For a quarterback who will be coming back for his 18th season, the shift from his previous offenses to Canada’s offense is drastic. Roethlisberger is meeting the challenge of learning a new offense head-on, however, and he is looking to execute Canada’s vision on the gridiron.
“There is a lot of new, in all seriousness,” Roethlisberger said about Canada’s offense. “For someone who has had a similar offense for a long time, verbiage-wise, it’s taking some extra studying. But it’s a fun new challenge and guys are getting it. Hopefully, it translates into winning football.”
While Roethlisberger is often used to shotgun-only play along with his own set of play calls that he loves to audible into on any given look, Canada’s new offense is certainly a shift from what he has done. Roethlisberger knows that the transition for him is going to be harder than that of the younger players.
“When you’ve had a very similar offense for 17 years and then something looks the same but is called something completely different, it’s very difficult,” Roethlisberger said. “It’s a big challenge, but that’s the game the game of football.”
As for what Canada’s offense entails, Roethlisberger knows that there will be different things that he has to do more often. On Tuesday, Roethlisberger gave a small glimpse into what Canada may be expecting from him.
“We’ve gone under center, we’ve got shotgun,” Roethlisberger said. “Yeah, he’s got more motions, but I feel that’s where the NFL’s kinda going right now with a lot of the jet sweep motions and stuff.”
Roethlisberger’s willingness and want to do things like go under center seems to be there as he is in pursuit of his third Super Bowl.
“I can go under center,” Roethlisberger said. “I never said I didn’t like it. We’ll be under center, we’ll be in the gun, we’ll move, I mean, we’ll throw a lot of different looks and schemes at people and see what works.”
There is certainly an aura of difference from Roethlisberger about Canada’s offense. He seems optimistic, and their discussions up to this point seem to be productive.

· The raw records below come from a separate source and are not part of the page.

(* Verification development for the VisionCare backend:
   src/backend/ai_service.py (model loading, preprocessing, inference) and
   src/backend/app.py (patients, appointments, image upload, review queue). *)

From Stdlib Require Import List String Ascii Bool ZArith QArith Qminmax Qround Lia.
From Stdlib Require Import Sorted Permutation.
Import ListNotations.
Open Scope string_scope.

(* ------------------------------------------------------------------------- *)
(** * ai_service.py *)

Module AiService.

(** Numbers coming out of the model are modelled as exact rationals; the
    float conversions of the source are not modelled. *)

(** A preprocessed tensor: batch of images, rows, pixels, channels. *)
Definition tensor := list (list (list (list Q))).

(** A loaded Keras model is an object whose [predict] either returns a
    2-D array (one row per batch entry) or raises ([None]). *)
Record keras_model := { predict : tensor -> option (list (list Q)) }.

(** The global [model] of the module: [None], [False] after a failed load,
    or a loaded model object (truthy). *)
Inductive model_state :=
| ModelNone
| ModelFalse
| ModelLoaded (m : keras_model).

(** Python truthiness of the global [model]. *)
Definition model_truthy (s : model_state) : bool :=
  match s with ModelLoaded _ => true | _ => false end.

(** [load_model()]. The on-disk load [tf.keras.models.load_model(MODEL_PATH)]
    is an input: [attempt] is what it would produce ([None] = it raised).
    Returns the new global and whether a load from disk was attempted. *)
Definition load_model (s : model_state) (attempt : option keras_model)
  : model_state * bool :=
  match s with
  | ModelNone =>
      match attempt with
      | Some m => (ModelLoaded m, true)
      | None => (ModelFalse, true)
      end
  | _ => (s, false)
  end.

(** The result dictionary returned by [run_inference]. *)
Record result := { prediction : string; probability : Q; status : string }.

Definition model_error : result :=
  {| prediction := "Model Error"; probability := 0; status := "failed" |}.
Definition preprocessing_error : result :=
  {| prediction := "Preprocessing Error"; probability := 0; status := "failed" |}.
Definition inference_exception : result :=
  {| prediction := "Inference Exception"; probability := 0; status := "failed" |}.

Definition class_labels : list string :=
  ["Stage 0 (Normal)"; "Stage 1"; "Stage 2"; "Stage 3 (High-Risk)"].

(** Strict comparison of rationals as a boolean. *)
Definition Qlt_bool (a b : Q) : bool := negb (Qle_bool b a).

(** [np.argmax] on a 1-D sequence: index of the first maximum; raises
    ([None]) on an empty sequence. *)
Fixpoint argmax_from (i best_i : nat) (best : Q) (l : list Q) : nat :=
  match l with
  | [] => best_i
  | x :: t =>
      if Qlt_bool best x then argmax_from (S i) i x t
      else argmax_from (S i) best_i best t
  end.

Definition argmax (l : list Q) : option nat :=
  match l with
  | [] => None
  | x :: t => Some (argmax_from 1 0 x t)
  end.

(** [np.argmax(predictions, axis=1)]: one index per row. *)
Fixpoint argmax_axis1 (rows : list (list Q)) : option (list nat) :=
  match rows with
  | [] => Some []
  | r :: rs =>
      match argmax r, argmax_axis1 rs with
      | Some i, Some is_ => Some (i :: is_)
      | _, _ => None
      end
  end.

(** [np.max(predictions)]: maximum over every entry; raises when empty. *)
Definition np_max (rows : list (list Q)) : option Q :=
  match List.concat rows with
  | [] => None
  | x :: t => Some (fold_left Qmax t x)
  end.

(** Python's [round(x, 4)]: round half to even on the exact value. *)
Definition round_half_even (q : Q) : Z :=
  let f := Qfloor q in
  let r := q - inject_Z f in
  if Qlt_bool r (1 # 2) then f
  else if Qlt_bool (1 # 2) r then (f + 1)%Z
  else if Z.even f then f else (f + 1)%Z.

Definition round4 (q : Q) : Q := Qmake (round_half_even (q * 10000)) 10000.

(** The [try] block of [run_inference]: any exception gives
    "Inference Exception". *)
Definition predict_block (m : keras_model) (x : tensor) : result :=
  match predict m x with
  | None => inference_exception
  | Some predictions =>
      match argmax_axis1 predictions with
      | Some (idx :: _) =>
          match np_max predictions with
          | None => inference_exception
          | Some p =>
              match nth_error class_labels idx with
              | None => inference_exception
              | Some label =>
                  {| prediction := label; probability := round4 p;
                     status := "processed" |}
              end
          end
      | _ => inference_exception
      end
  end.
(** * convert.py: cleaning, classification and merging of cricket statistics

    A shallow embedding of [src/convert.py] and the properties of its
    functions [clean_numeric_value], [determine_era],
    [get_country_from_name], [determine_role], of the loading, merging,
    filtering and ordering done by [process_cricket_data] and of the
    statistics counted by [main].

    Modelling conventions.
    - A Python [str] is a [string]; a character is a code point in 0..255
      (Latin-1).  On this range [\d] is 0-9, [str.isspace] holds of the
      code points 9-13, 28-32, 133 and 160, and [str.lower] moves A-Z and
      the letters 192..222 (215 apart) up by 32.
    - A Python [int] is a [Z].  A Python [float] is a binary64 number,
      given by the rational number it is; the two infinities are given by
      2^1024 and its opposite.  Its arithmetic rounds to the nearest float,
      ties to the even one, and goes to an infinity beyond the largest
      float; converting an [int] beyond that range raises [OverflowError].
      NaN is not represented: the program computes none, since it only adds
      numbers that are not negative, multiplies by 50 and divides by 100.
    - A raw value of a table row (what [row.to_dict()] holds, or the default
      of a [dict.get]) is a [cell]; a float cell is given by the text
      [str()] prints for it.
    - Exceptions are values of [result]; [try]/[except] is a match on it. *)

From Stdlib Require Import ZArith QArith Qround Qabs Qpower Qminmax.
From Stdlib Require Import String Ascii DecimalString Bool Lia Lqa.
From Stdlib Require Import Sorting.Sorted Permutation.
From Stdlib Require DecimalPos.
From stdpp Require Import gmap strings list.

Local Open Scope string_scope.
Local Open Scope Z_scope.

(** ** Exceptions *)

Inductive exn : Type := ValueError | TypeError | OverflowError | ZeroDivisionError.

Inductive result (A : Type) : Type :=
| Ok (a : A)
| Raise (e : exn).
Arguments Ok {A} a.
Arguments Raise {A} e.

Definition rbind {A B} (m : result A) (k : A -> result B) : result B :=
  match m with
  | Ok a => k a
  | Raise e => Raise e
  end.

Notation "'let*' x ':=' m 'in' k" := (rbind m (fun x => k))
  (at level 10, x name, m at level 100, k at level 200).

(** A function applied to what is returned. *)
Definition rmap {A B} (f : A -> B) (m : result A) : result B :=
  match m with
  | Ok a => Ok (f a)
  | Raise e => Raise e
  end.

(** ** Characters and strings *)

Module Str.

Definition code (c : ascii) : N := N_of_ascii c.

(** [\d] of [re] on code points below 256. *)
Definition is_digit (c : ascii) : bool :=
  ((48 <=? code c) && (code c <=? 57))%N.

(** [str.isspace] on code points below 256. *)
Definition is_space (c : ascii) : bool :=
  let n := code c in
  (((9 <=? n) && (n <=? 13)) || ((28 <=? n) && (n <=? 32))
   || (n =? 133) || (n =? 160))%N.

(** [str.lower] on one code point below 256. *)
Definition lower_char (c : ascii) : ascii :=
  let n := code c in
  if (((65 <=? n) && (n <=? 90))
      || ((192 <=? n) && (n <=? 222) && negb (n =? 215)))%N
  then ascii_of_N (n + 32) else c.

Fixpoint filter (p : ascii -> bool) (s : string) : string :=
  match s with
  | EmptyString => EmptyString
  | String c s' => if p c then String c (filter p s') else filter p s'
  end.

Fixpoint existsb (p : ascii -> bool) (s : string) : bool :=
  match s with
  | EmptyString => false
  | String c s' => p c || existsb p s'
  end.

Fixpoint forallb (p : ascii -> bool) (s : string) : bool :=
  match s with
  | EmptyString => true
  | String c s' => p c && forallb p s'
  end.

Fixpoint map (f : ascii -> ascii) (s : string) : string :=
  match s with
  | EmptyString => EmptyString
  | String c s' => String (f c) (map f s')
  end.

(** [c in s] for a one-character [c]. *)
Definition contains_char (c : ascii) (s : string) : bool :=
  existsb (Ascii.eqb c) s.

(** [s.replace(c, "")] for a one-character [c]. *)
Definition remove_char (c : ascii) (s : string) : string :=
  filter (fun x => negb (Ascii.eqb x c)) s.

Fixpoint lstrip (s : string) : string :=
  match s with
  | EmptyString => EmptyString
  | String c s' => if is_space c then lstrip s' else s
  end.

“We’ve had quite a few communications,” Roethlisberger said of he and Canada. “He’s come over, we’ve talked. I told him that I know this is your offense, and he’s like, ‘No, no, this is our offense.’ But I’m like, ‘No, it’s yours.’
“And I’m just really trying to do everything I can to be open to the new challenge and say, ‘OK, I’m learning, OK got it, got it.’ If something is confusing or something doesn’t quite make sense, I say, ‘Talk to me, tell me how I can better understand this or how I can learn this or learn the formation names or what is your trick to learning things.'”
Even with that, Canada has left the door open for his quarterback to have some input in the new offense.
“We just have been constantly communicating,” Roethlisberger said. “And he has been really good about, “Hey Ben, if there is something you don’t like, just let me know and we can talk through it or throw it out.” It’s just been communication. I think communication is key to anything, I’ve said that before. That’s what we have been doing and I think it’s going really well so far.”
How Roethlisberger adjusts to more play-action, under center, rollouts, and other such new things will be key to how well the Steelers offense will play this season. It is the beginning stages of the transition, but thus far, it seems Roethlisberger is buying in and up for the challenge.